After the election of the transitional government, the Ministry of Industry
and Minerals fell right in line, announcing plans to partially privatize most
of its 46 state-owned companies and open them to foreign investment as part
of a plan to establish a "liberal, free-market economy."
Oil is, of course, at the heart of the agenda. In 2004, U.S.-appointed interim
Prime Minister Iyad Allawi submitted guidelines to Iraq's Supreme Council for
Oil Policy suggesting that the "Iraqi government disengage from running
the oil sector … and that the [Iraq National Oil Company] be partly privatized
in the future" and opened to international foreign investment, according
to International Oil Daily. (U.S oil imports from Iraq increased by more than
86% between 2003 and 2004 alone.)
Plans for a new Iraqi oil law were made public last December at a news conference
in Washington hosted by the U.S. government. The U.S.-appointed interim Finance
Minister Adel Abdul Mehdi explained that the new law would be "very promising
to the American investors and to American enterprise, certainly to oil companies."

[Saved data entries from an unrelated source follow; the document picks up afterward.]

(** ** Further properties of the catalog operations *)

(** X6: [getActivities] never writes: whatever the guard decides, the store
    is left as it was, no registration call is made, and the same call on
    the store left behind has the same outcome. *)
Theorem getActivities_read_only (s : Store) (userId : Z) :
  store (run (getActivities userId) s) = s
  /\ run (getActivities userId) (store (run (getActivities userId) s))
     = run (getActivities userId) s
  /\ (forall userId' activityId,
        ~ In (QRegisterInActivity userId' activityId)
             (trace (run (getActivities userId) s))).
Proof.
  assert (H : store (run (getActivities userId) s) = s).
  { rewrite run_getActivities.
    destruct (result (run (listActivities userId) s)); reflexivity. }
  split; [exact H |]. split; [rewrite H; reflexivity |].
  intros userId' activityId Hin.
  pose proof (listActivities_lookups s userId) as Hl.
  rewrite forallb_forall in Hl.
  rewrite run_getActivities in Hin.
  destruct (result (run (listActivities userId) s)); cbn [trace] in Hin.
  - apply in_app_or in Hin. destruct Hin as [Hin | [Hin | [Hin | []]]];
      [apply Hl in Hin | |]; discriminate.
  - apply Hl in Hin. discriminate.
Qed.

Lemma forgetBooking_withBooking (s : Store) (r : Room.t) :
  forgetBooking (withBooking s r) = r.
Proof. destruct r; reflexivity. Qed.

Lemma forget_nested_rooms (s : Store) (rooms : list Room.t) :
  map forgetBooking (map (withBooking s) rooms) = rooms.
Proof.
  rewrite map_map. rewrite <- (map_id rooms) at 2.
  apply map_ext. intros r. apply forgetBooking_withBooking.
Qed.

Lemma forget_nested_hotels (s : Store) :
  map forgetRoomsAndBooking (hotel_findMany_Rooms_Booking s) = hotel s.
Proof.
  unfold hotel_findMany_Rooms_Booking. rewrite map_map.
  rewrite <- (map_id (hotel s)) at 2. apply map_ext. intros h. destruct h; reflexivity.
Qed.

(** X7: behind a passing hotel guard, [getAllHotelsWithRooms] returns the
    hotels of the store in the store's order, each with exactly the rooms of
    the store that belong to it, and each room with exactly the bookings of
    the store made for it. *)
Theorem getAllHotelsWithRooms_nesting (s : Store) (userId : Z) :
  passesHotelGuard s userId ->
  exists hotels,
    result (run (getAllHotelsWithRooms userId) s) = Ok hotels
    /\ map forgetRoomsAndBooking hotels = hotel s
    /\ (forall h, In h hotels ->
          (forall room0,
             In room0 (map forgetBooking (HotelWithRoomsAndBooking.Rooms h))
             <-> In room0 (room s)
                 /\ Room.hotelId room0 = HotelWithRoomsAndBooking.id h)
          /\ (forall r, In r (HotelWithRoomsAndBooking.Rooms h) ->
                forall b, In b (RoomWithBooking.Booking r)
                          <-> In b (booking s)
                              /\ Booking.roomId b = RoomWithBooking.id r)).
Proof.
  unfold passesHotelGuard. intros Hg.
  eexists. rewrite run_getAllHotelsWithRooms, Hg. cbn [result].
  split; [reflexivity |]. split; [apply forget_nested_hotels |].
  intros h Hh. unfold hotel_findMany_Rooms_Booking in Hh.
  apply in_map_iff in Hh. destruct Hh as (h0 & <- & _).
  cbn [HotelWithRoomsAndBooking.Rooms HotelWithRoomsAndBooking.id]. split.
  - intros room0. rewrite forget_nested_rooms. unfold roomsOf.
    rewrite filter_In, Z.eqb_eq. reflexivity.
  - intros r Hr b. apply in_map_iff in Hr. destruct Hr as (r0 & <- & _).
    cbn [withBooking RoomWithBooking.Booking RoomWithBooking.id]. unfold bookingsOf.
    rewrite filter_In, Z.eqb_eq. reflexivity.
Qed.

Lemma getAllHotelsWithRooms_nesting_witness :
  exists hotels,
    result (run (getAllHotelsWithRooms 1) Sample.fresh) = Ok hotels
    /\ map (fun h => map RoomWithBooking.id (HotelWithRoomsAndBooking.Rooms h)) hotels
       = [[101; 102]; [201]].
Proof.
  destruct (getAllHotelsWithRooms_nesting Sample.fresh 1 eq_refl)
    as (hotels & Hr & _).
  exists hotels. split; [exact Hr |].
  vm_compute in Hr. injection Hr as <-. reflexivity.
Defined.

(** X8: the three hotel listings agree.  When [getHotelsWithRooms] returns
    a hotel, [getHotels] and [getAllHotelsWithRooms] succeed as well, the
    nested listing without its rooms is the plain listing, the hotel is in
    the plain listing, and the nested listing has an entry for it whose
    rooms, bookings left aside, are the rooms returned. *)
Theorem hotel_listings_agree
  (s : Store) (userId hotelId : Z) (found : HotelWithRooms.t) :
  result (run (getHotelsWithRooms userId hotelId) s) = Ok found ->
  exists hotels nested,
    result (run (getHotels userId) s) = Ok hotels
    /\ result (run (getAllHotelsWithRooms userId) s) = Ok nested
    /\ map forgetRoomsAndBooking nested = hotels
    /\ In (forgetRooms found) hotels
    /\ exists entry,
         In entry nested
         /\ forgetRoomsAndBooking entry = forgetRooms found
         /\ map forgetBooking (HotelWithRoomsAndBooking.Rooms entry)
            = HotelWithRooms.Rooms found.
Proof.
  rewrite run_getHotelsWithRooms, run_getHotels, run_getAllHotelsWithRooms.
  destruct (result (run (listHotels userId) s)) as [[] | err]; [| discriminate].
  cbn [result]. unfold hotel_findFirst_Rooms.
  destruct (fitsInt hotelId); [| discriminate].
  destruct (find (fun h => Hotel.id h =? hotelId) (hotel s)) as [h |] eqn:Hf;
    [| discriminate].
  intros [= <-]. apply find_some in Hf. destruct Hf as [Hin _].
  exists (hotel_findMany s), (hotel_findMany_Rooms_Booking s).
  split; [reflexivity |]. split; [reflexivity |].
  split; [apply forget_nested_hotels |]. split.
  - unfold forgetRooms, hotel_findMany. cbn [HotelWithRooms.id HotelWithRooms.name].
    destruct h; exact Hin.
  - eexists. split.
    + unfold hotel_findMany_Rooms_Booking. apply in_map_iff.
      exists h. split; [reflexivity | exact Hin].
    + split; [reflexivity |].
      cbn [HotelWithRoomsAndBooking.Rooms HotelWithRooms.Rooms].
      apply forget_nested_rooms.
Qed.

Lemma hotel_listings_agree_witness :
  exists hotels nested,
    result (run (getHotels 1) Sample.fresh) = Ok hotels
    /\ result (run (getAllHotelsWithRooms 1) Sample.fresh) = Ok nested
    /\ map forgetRoomsAndBooking nested = hotels
    /\ In (Hotel.mk 2 "Resort") hotels.
Proof.
  destruct (hotel_listings_agree Sample.fresh 1 2
              (HotelWithRooms.mk 2 "Resort" [Room.mk 201 "201" 1 2]) eq_refl)
    as (hotels & nested & H1 & H2 & H3 & H4 & _).
  exists hotels, nested. auto.
Defined.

A few weeks later, Mehdi became one of Iraq's two vice presidents and Allawi
was elected to the National Assembly. Iraq's new oil law is on track for implementation
Finally, consider Iraq's reconstruction, which also remains firmly under U.S.

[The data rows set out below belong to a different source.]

(** * The preview resolver of [apps/docs/components/preview/index.tsx]

    A shallow embedding of the functions that assemble the sandbox of a
    component preview: [parseDependencyVersion], [parseContent],
    [processDependencies], [parseShadcnComponents] and [Preview], together
    with the three regular expressions they are written with. *)

From Stdlib Require Import Ascii String.
From stdpp Require Import gmap list.

Set Warnings "-clear-no-such-hyp".

Local Open Scope nat_scope.
Local Open Scope list_scope.

(** ** Strings

    A JavaScript string is a sequence of UTF-16 code units. None of the
    regular expressions below carries the [u] flag, so they all work on code
    units. *)

Abbreviation char := N.
Abbreviation jsstring := (list char).

(** A literal of the source, given by its ASCII text. *)
Definition js (s : string) : jsstring :=
  N_of_ascii <$> list_ascii_of_string s.

(** [s.startsWith(p)], as a boolean. *)
Fixpoint starts_with (p s : jsstring) : bool :=
  match p, s with
  | [], _ => true
  | a :: p', b :: s' => if decide (a = b) then starts_with p' s' else false
  | _ :: _, [] => false
  end.

(** ** Regular expressions

    The regular expressions of the file use literals, one optional group,
    greedy and lazy [+] over a character class, capture groups, a negative
    lookahead and the two anchors. The matcher follows the
    backtracking semantics of ECMAScript: a pattern is run on a state with a
    continuation for what follows it, and the first alternative whose
    continuation succeeds wins. *)

Inductive regex : Type :=
| Str (s : jsstring)                (* the characters of [s], one after the other *)
| Cat (r1 r2 : regex)               (* [r1 r2] *)
| Capture (g : nat) (r : regex)     (* the [g]-th capture group [(r)] *)
| Optional (r : regex)              (* [(?:r)?], greedy *)
| Plus (p : char → bool)            (* [c+] over a class, greedy *)
| PlusLazy (p : char → bool)        (* [c+?] over a class, lazy *)
| NotAhead (r : regex)              (* [(?!r)] *)
| Start                             (* [^], no [m] flag *)
| End.                              (* [$], no [m] flag *)

(** The state of a match: what is left of the input, the index reached and
    the captures so far ([None] is [undefined]). *)
Record MatchState : Type := mkState {
  rest : jsstring;
  endIndex : nat;
  captures : list (option jsstring);
}.

Definition Continuation : Type := MatchState → option MatchState.

Fixpoint plus_greedy (p : char → bool) (s : jsstring) (i : nat)
    (caps : list (option jsstring)) (k : Continuation) : option MatchState :=
  match s with
  | [] => None
  | c :: t =>
      if p c then
        match plus_greedy p t (S i) caps k with
        | Some z => Some z
        | None => k (mkState t (S i) caps)
        end
      else None
  end.

Fixpoint plus_lazy (p : char → bool) (s : jsstring) (i : nat)
    (caps : list (option jsstring)) (k : Continuation) : option MatchState :=
  match s with
  | [] => None
  | c :: t =>
      if p c then
        match k (mkState t (S i) caps) with
        | Some z => Some z
        | None => plus_lazy p t (S i) caps k
        end
      else None
  end.

Fixpoint run (r : regex) (x : MatchState) (k : Continuation) : option MatchState :=
  match r with
  | Str s =>
      if starts_with s (rest x)
      then k (mkState (drop (length s) (rest x)) (endIndex x + length s) (captures x))
      else None
  | Cat r1 r2 => run r1 x (λ y, run r2 y k)
  | Capture g r =>
      run r x (λ y,
        let captured := take (endIndex y - endIndex x) (rest x) in
        k (mkState (rest y) (endIndex y) (<[pred g := Some captured]> (captures y))))
  | Optional r =>
      match run r x k with
      | Some z => Some z
      | None => k x
      end
  | Plus p => plus_greedy p (rest x) (endIndex x) (captures x) k
  | PlusLazy p => plus_lazy p (rest x) (endIndex x) (captures x) k
  | NotAhead r =>
      match run r x Some with
      | Some _ => None
      | None => k x
      end
  | Start => if decide (endIndex x = 0) then k x else None
  | End => match rest x with [] => k x | _ :: _ => None end
  end.

(** A regular expression of the source: the pattern, the number of its
    capture groups (the [g] flag shows in which of the functions below the
    call site uses). *)
Record RegExp : Type := mkRegExp {
  pattern : regex;
  groups : nat;
}.

(** One attempt at index [i], where [s] is the input from [i] on. *)
Definition match_at (re : RegExp) (s : jsstring) (i : nat) : option MatchState :=
  run (pattern re) (mkState s i (replicate (groups re) None)) Some.

(** The result array of a successful match: the matched text, then the
    captures. *)
Definition match_array (s : jsstring) (i : nat) (y : MatchState) : list (option jsstring) :=
  Some (take (endIndex y - i) s) :: captures y.

(** [str.match(re)] for a regular expression without the [g] flag: the first
    index at which the pattern matches, or [null]. *)
Fixpoint exec_from (re : RegExp) (s : jsstring) (i : nat) : option (list (option jsstring)) :=
  match match_at re s i with
  | Some y => Some (match_array s i y)
  | None =>
      match s with
      | [] => None
      | _ :: t => exec_from re t (S i)
      end
  end.

Definition String_match (re : RegExp) (str : jsstring) : option (list (option jsstring)) :=
  exec_from re str 0.

(** The matches of a regular expression with the [g] flag, left to right
    and without overlap. [skip] counts the characters of the match in
    progress that are still to pass; an empty match moves on by one
    character. *)
Fixpoint global_matches (re : RegExp) (s : jsstring) (i skip : nat) : list jsstring :=
  match skip with
  | S skip' =>
      match s with
      | [] => []
      | _ :: t => global_matches re t (S i) skip'
      end
  | 0 =>
      match match_at re s i with
      | Some y =>
          let len := endIndex y - i in
          take len s ::
          match s with
          | [] => []
          | _ :: t => global_matches re t (S i) (pred len)
          end
      | None =>
          match s with
          | [] => []
          | _ :: t => global_matches re t (S i) 0
          end
      end
  end.

(** [str.match(re)] for a regular expression with the [g] flag: every
    matched text, or [null] when there is none. *)
Definition String_match_global (re : RegExp) (str : jsstring) : option (list jsstring) :=
  match global_matches re str 0 0 with
  | [] => None
  | m :: ms => Some (m :: ms)
  end.

(** [str.replace(re, replacement)] for a regular expression with the [g]
    flag and a replacement text without [$]: every match gives way to the
    replacement, everything else is kept. *)
Fixpoint replace_matches (re : RegExp) (replacement : jsstring) (s : jsstring)
    (i skip : nat) : jsstring :=
  match skip with
  | S skip' =>
      match s with
      | [] => []
      | _ :: t => replace_matches re replacement t (S i) skip'
      end
  | 0 =>
      match match_at re s i with
      | Some y =>
          let len := endIndex y - i in
          replacement ++
          match s with
          | [] => []
          | c :: t =>
              match len with
              | 0 => c :: replace_matches re replacement t (S i) 0
              | S len' => replace_matches re replacement t (S i) len'
              end
          end
      | None =>
          match s with
          | [] => []
          | c :: t => c :: replace_matches re replacement t (S i) 0
          end
      end
  end.

Definition String_replace_global (re : RegExp) (replacement str : jsstring) : jsstring :=
  replace_matches re replacement str 0 0.

(** [str.replace(pattern, replacement)] for a pattern that is a string:
    the first occurrence only. *)
Fixpoint String_replace (pat replacement s : jsstring) : jsstring :=
  if starts_with pat s then replacement ++ drop (length pat) s
  else match s with
       | [] => []
       | c :: t => c :: String_replace pat replacement t
       end.

(** *** Character classes *)

(** Line terminators: LF, CR, LS, PS. *)
Definition line_terminator (c : char) : bool :=
  bool_decide (c ∈ [10; 13; 8232; 8233]%N).

(** [.] without the [s] flag. *)
Definition dot (c : char) : bool := negb (line_terminator c).

(** [\s]: white space and line terminators. *)
Definition white_space (c : char) : bool :=
  bool_decide (c ∈ [9; 11; 12; 32; 160; 5760; 8239; 8287; 12288; 65279]%N)
  || bool_decide (8192 ≤ c ≤ 8202)%N
  || line_terminator c.

Definition apostrophe : char := 39%N.
Definition double_quote : char := 34%N.

(** The class of [kiboRegex]: any character but an apostrophe, a double
    quote and [\s]. *)
Definition not_quote_or_space (c : char) : bool :=
  negb (bool_decide (c = apostrophe) || bool_decide (c = double_quote) || white_space c).

(** ** The source, from here on *)

(** [const dependencyRegex = /^(.+?)(?:@(.+))?$/;] *)
Definition dependencyRegex : RegExp :=
  mkRegExp
    (Cat Start
      (Cat (Capture 1 (PlusLazy dot))
        (Cat (Optional (Cat (Str (js "@")) (Capture 2 (Plus dot))))
          End)))
    2.

(** [const registryRegex = /@\/registry\/new-york\/ui\//g;] *)
Definition registryRegex : RegExp :=
  mkRegExp (Str (js "@/registry/new-york/ui/")) 0.

(** [const kiboRegex = /@\/components\/ui\/(?!kibo-ui\/)(C+)/g;] where [C]
    is the class [not_quote_or_space]. *)
Definition kiboRegex : RegExp :=
  mkRegExp
    (Cat (Str (js "@/components/ui/"))
      (Cat (NotAhead (Str (js "kibo-ui/")))
        (Capture 1 (Plus not_quote_or_space))))
    1.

control. One of Bremer's orders denied the Iraqi government the ability to give
preference to Iraqis in the reconstruction effort. Instead, more than 150 U.S.
companies were awarded contracts totaling more than $50 billion, more than twice
the GDP of Iraq. Halliburton has the largest, worth more than $11 billion, while
13 other U.S. companies are earning more than $1.5 billion each.
These contractors answer to the U.S. government not the Iraqi people, several
thousand of whom in the last few days have protested the failure of U.S. companies
to provide accessible water, sanitation and electricity at pre-war levels. Iraqis
argue that they have the knowledge, skill and experience to conduct the reconstruction
themselves; what they need is the money and decision-making control that they
are being denied.
By all accounts, the draft constitution has failed to provide Iraqis with the
means to control their economic future. As Iraq prepares for the October 15
referendum on the constitution these crucial issues must be added to the debate,
and the influence of the Bush administration countered, so that Iraqis can truly
determine their own economic and political fate.
Just as discussions are finally emerging for ending the U.S. military occupation
of Iraq, so too must the economic invasion be brought to an end.